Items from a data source
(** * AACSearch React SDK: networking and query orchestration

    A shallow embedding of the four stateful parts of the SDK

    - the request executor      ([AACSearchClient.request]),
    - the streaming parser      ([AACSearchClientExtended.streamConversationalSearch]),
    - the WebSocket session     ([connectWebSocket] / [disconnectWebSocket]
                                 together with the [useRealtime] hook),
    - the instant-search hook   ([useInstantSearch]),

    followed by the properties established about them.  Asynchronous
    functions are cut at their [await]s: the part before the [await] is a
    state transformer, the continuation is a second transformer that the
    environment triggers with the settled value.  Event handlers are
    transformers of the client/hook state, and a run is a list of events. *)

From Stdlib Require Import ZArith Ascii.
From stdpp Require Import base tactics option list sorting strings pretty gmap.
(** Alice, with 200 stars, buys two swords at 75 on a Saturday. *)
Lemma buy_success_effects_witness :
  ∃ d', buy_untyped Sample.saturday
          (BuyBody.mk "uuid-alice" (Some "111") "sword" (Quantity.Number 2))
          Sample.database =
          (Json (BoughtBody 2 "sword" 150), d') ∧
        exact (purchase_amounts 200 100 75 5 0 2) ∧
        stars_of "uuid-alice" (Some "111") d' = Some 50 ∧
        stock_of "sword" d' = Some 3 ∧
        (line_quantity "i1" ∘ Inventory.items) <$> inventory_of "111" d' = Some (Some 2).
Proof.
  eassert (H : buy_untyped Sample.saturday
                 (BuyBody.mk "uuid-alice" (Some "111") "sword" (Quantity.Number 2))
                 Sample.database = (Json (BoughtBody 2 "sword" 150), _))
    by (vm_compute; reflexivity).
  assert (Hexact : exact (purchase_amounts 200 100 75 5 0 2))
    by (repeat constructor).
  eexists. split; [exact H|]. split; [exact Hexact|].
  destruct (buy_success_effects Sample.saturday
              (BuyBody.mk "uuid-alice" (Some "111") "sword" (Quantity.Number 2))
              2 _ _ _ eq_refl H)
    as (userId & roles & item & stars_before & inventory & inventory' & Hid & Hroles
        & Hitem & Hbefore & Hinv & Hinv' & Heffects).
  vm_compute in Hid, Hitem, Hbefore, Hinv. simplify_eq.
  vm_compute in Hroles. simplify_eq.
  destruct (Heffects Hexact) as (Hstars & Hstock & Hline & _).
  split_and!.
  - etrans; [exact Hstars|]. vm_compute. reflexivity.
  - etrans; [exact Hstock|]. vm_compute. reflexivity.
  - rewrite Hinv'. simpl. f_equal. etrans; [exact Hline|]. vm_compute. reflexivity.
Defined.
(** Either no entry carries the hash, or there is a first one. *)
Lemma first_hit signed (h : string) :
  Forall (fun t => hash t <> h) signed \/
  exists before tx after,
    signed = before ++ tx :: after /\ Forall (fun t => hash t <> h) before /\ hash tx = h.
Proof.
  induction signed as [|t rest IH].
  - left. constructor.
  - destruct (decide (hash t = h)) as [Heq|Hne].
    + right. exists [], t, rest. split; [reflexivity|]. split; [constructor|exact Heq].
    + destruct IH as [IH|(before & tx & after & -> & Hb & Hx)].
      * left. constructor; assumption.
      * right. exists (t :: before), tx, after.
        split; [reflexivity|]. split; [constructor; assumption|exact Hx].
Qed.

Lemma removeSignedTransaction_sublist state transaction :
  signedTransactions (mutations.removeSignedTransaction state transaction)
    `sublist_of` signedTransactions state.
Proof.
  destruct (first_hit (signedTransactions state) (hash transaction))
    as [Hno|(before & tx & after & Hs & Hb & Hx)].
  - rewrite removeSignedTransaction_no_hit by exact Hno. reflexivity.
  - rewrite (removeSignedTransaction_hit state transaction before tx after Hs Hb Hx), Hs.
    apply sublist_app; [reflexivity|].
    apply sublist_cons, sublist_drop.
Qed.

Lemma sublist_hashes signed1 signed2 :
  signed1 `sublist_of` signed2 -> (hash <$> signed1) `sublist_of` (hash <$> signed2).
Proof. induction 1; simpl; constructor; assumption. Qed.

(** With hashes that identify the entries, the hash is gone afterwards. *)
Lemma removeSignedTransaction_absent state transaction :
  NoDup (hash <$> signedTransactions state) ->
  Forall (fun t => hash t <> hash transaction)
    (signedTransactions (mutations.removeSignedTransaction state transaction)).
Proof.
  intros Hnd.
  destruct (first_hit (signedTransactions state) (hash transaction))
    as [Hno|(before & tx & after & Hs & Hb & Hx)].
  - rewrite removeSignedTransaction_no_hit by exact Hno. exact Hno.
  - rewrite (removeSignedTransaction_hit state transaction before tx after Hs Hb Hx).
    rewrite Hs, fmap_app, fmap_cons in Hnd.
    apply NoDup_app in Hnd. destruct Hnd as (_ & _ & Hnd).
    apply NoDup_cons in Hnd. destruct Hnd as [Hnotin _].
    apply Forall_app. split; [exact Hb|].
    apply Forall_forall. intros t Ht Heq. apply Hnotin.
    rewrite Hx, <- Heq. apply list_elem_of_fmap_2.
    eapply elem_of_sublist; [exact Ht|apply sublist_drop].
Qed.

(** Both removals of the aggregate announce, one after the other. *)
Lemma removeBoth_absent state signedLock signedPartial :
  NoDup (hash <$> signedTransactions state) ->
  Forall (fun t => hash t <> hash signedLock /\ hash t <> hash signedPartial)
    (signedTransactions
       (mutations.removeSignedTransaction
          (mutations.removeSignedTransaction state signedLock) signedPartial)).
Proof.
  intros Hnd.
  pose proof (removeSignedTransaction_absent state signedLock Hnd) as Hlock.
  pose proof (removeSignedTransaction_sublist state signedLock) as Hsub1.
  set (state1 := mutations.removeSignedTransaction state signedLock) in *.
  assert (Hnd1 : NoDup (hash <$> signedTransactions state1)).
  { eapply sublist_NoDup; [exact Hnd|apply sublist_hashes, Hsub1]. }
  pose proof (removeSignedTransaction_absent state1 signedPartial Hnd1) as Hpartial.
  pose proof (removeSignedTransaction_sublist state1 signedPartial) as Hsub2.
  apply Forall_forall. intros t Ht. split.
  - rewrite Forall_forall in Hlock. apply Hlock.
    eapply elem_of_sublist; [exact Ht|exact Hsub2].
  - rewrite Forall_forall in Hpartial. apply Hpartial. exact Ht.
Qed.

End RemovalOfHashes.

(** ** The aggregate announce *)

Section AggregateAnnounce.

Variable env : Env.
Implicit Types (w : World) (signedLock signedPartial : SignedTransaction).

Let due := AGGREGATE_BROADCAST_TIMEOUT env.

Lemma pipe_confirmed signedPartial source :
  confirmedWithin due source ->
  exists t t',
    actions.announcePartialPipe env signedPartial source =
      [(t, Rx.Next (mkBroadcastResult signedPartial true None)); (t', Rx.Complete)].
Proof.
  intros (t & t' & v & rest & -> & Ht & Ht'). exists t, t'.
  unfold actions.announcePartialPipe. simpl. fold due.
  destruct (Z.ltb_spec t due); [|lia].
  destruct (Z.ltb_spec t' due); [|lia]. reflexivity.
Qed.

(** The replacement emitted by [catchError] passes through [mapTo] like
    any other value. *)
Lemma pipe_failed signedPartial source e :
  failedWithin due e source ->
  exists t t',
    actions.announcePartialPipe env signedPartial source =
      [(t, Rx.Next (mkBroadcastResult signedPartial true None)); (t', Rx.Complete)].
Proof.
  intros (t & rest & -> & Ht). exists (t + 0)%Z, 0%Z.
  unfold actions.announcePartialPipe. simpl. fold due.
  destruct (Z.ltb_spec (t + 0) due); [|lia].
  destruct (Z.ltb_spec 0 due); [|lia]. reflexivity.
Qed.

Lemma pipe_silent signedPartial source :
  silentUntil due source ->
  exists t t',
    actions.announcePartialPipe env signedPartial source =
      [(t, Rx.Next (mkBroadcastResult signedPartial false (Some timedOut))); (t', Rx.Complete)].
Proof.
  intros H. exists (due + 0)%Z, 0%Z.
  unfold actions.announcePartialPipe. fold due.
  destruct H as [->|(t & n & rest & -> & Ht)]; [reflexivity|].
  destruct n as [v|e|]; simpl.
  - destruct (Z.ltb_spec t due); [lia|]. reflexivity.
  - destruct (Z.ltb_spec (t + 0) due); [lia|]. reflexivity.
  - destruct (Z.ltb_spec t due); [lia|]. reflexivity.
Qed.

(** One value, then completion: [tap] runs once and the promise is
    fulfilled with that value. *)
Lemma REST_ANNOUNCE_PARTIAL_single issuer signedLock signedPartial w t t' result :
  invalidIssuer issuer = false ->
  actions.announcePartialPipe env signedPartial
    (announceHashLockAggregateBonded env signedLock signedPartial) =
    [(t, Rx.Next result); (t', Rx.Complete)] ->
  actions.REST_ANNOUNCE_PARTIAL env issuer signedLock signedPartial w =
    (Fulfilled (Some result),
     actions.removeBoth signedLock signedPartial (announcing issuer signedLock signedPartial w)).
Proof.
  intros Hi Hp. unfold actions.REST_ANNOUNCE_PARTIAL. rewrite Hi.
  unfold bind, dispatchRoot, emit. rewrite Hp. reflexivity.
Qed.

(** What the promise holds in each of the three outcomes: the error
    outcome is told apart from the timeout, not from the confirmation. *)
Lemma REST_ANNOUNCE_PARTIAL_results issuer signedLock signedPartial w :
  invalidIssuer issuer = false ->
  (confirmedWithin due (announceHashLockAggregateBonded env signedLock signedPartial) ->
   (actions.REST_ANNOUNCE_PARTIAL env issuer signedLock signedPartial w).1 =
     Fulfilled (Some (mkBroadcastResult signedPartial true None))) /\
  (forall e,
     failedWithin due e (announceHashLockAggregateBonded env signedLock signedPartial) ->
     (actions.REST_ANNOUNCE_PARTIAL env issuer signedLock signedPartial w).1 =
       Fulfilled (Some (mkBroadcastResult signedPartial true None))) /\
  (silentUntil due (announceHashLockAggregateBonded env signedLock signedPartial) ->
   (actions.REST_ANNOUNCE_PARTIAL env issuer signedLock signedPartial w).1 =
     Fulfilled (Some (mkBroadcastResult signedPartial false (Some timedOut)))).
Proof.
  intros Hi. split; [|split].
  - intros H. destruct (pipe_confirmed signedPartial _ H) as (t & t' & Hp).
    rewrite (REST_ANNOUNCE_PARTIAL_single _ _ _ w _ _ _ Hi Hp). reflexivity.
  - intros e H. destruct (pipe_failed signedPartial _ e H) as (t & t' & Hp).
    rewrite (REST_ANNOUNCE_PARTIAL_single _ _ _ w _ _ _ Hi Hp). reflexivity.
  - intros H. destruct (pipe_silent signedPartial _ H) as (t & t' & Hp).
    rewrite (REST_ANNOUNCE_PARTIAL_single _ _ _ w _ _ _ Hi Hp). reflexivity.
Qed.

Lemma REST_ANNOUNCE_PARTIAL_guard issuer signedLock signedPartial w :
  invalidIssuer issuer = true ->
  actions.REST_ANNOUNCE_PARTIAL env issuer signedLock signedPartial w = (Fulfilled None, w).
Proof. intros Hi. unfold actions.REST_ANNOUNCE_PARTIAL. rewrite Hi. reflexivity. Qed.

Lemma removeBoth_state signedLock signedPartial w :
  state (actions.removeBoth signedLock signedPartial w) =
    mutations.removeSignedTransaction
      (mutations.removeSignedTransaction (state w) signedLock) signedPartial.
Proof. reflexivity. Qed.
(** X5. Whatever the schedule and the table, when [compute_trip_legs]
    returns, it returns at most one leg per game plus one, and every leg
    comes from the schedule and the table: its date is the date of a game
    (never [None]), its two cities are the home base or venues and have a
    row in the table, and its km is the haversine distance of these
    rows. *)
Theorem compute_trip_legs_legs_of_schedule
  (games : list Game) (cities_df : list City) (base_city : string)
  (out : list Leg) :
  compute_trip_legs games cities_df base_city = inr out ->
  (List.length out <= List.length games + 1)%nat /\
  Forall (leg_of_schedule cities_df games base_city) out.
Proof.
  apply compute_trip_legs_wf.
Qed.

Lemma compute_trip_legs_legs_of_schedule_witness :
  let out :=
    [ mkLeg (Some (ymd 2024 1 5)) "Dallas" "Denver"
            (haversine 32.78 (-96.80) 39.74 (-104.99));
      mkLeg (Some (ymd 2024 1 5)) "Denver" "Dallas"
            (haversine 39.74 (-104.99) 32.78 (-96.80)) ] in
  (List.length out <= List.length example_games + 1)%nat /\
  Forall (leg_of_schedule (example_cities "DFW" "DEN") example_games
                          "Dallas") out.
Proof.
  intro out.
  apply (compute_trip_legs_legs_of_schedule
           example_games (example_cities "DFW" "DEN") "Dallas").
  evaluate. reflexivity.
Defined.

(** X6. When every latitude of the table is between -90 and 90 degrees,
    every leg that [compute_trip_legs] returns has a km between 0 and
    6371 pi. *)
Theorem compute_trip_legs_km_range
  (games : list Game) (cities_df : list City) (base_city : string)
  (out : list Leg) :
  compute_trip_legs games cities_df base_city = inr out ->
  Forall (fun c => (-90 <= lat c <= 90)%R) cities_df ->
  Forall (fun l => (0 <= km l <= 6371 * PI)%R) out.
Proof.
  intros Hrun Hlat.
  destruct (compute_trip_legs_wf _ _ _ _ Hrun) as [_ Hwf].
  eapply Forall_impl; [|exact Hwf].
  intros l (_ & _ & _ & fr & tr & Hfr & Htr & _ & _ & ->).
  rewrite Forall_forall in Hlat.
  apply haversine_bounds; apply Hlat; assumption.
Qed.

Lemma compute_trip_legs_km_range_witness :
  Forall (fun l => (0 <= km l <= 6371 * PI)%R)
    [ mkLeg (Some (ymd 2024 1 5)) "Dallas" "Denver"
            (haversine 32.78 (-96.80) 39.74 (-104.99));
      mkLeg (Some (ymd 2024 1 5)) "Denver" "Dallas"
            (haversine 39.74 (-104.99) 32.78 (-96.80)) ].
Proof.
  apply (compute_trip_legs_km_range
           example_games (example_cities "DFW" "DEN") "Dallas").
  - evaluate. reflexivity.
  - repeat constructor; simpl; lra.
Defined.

DIRECTIONS FOR THIS TASK:
Gather every line from the entries above where the word "issuer" appears, and copy them.

TASK SOLUTION:
Lemma REST_ANNOUNCE_PARTIAL_single issuer signedLock signedPartial w t t' result :
  invalidIssuer issuer = false ->
  actions.REST_ANNOUNCE_PARTIAL env issuer signedLock signedPartial w =
     actions.removeBoth signedLock signedPartial (announcing issuer signedLock signedPartial w)).
Lemma REST_ANNOUNCE_PARTIAL_results issuer signedLock signedPartial w :
  invalidIssuer issuer = false ->
   (actions.REST_ANNOUNCE_PARTIAL env issuer signedLock signedPartial w).1 =
     (actions.REST_ANNOUNCE_PARTIAL env issuer signedLock signedPartial w).1 =
   (actions.REST_ANNOUNCE_PARTIAL env issuer signedLock signedPartial w).1 =
Lemma REST_ANNOUNCE_PARTIAL_guard issuer signedLock signedPartial w :
  invalidIssuer issuer = true ->
  actions.REST_ANNOUNCE_PARTIAL env issuer signedLock signedPartial w = (Fulfilled None, w).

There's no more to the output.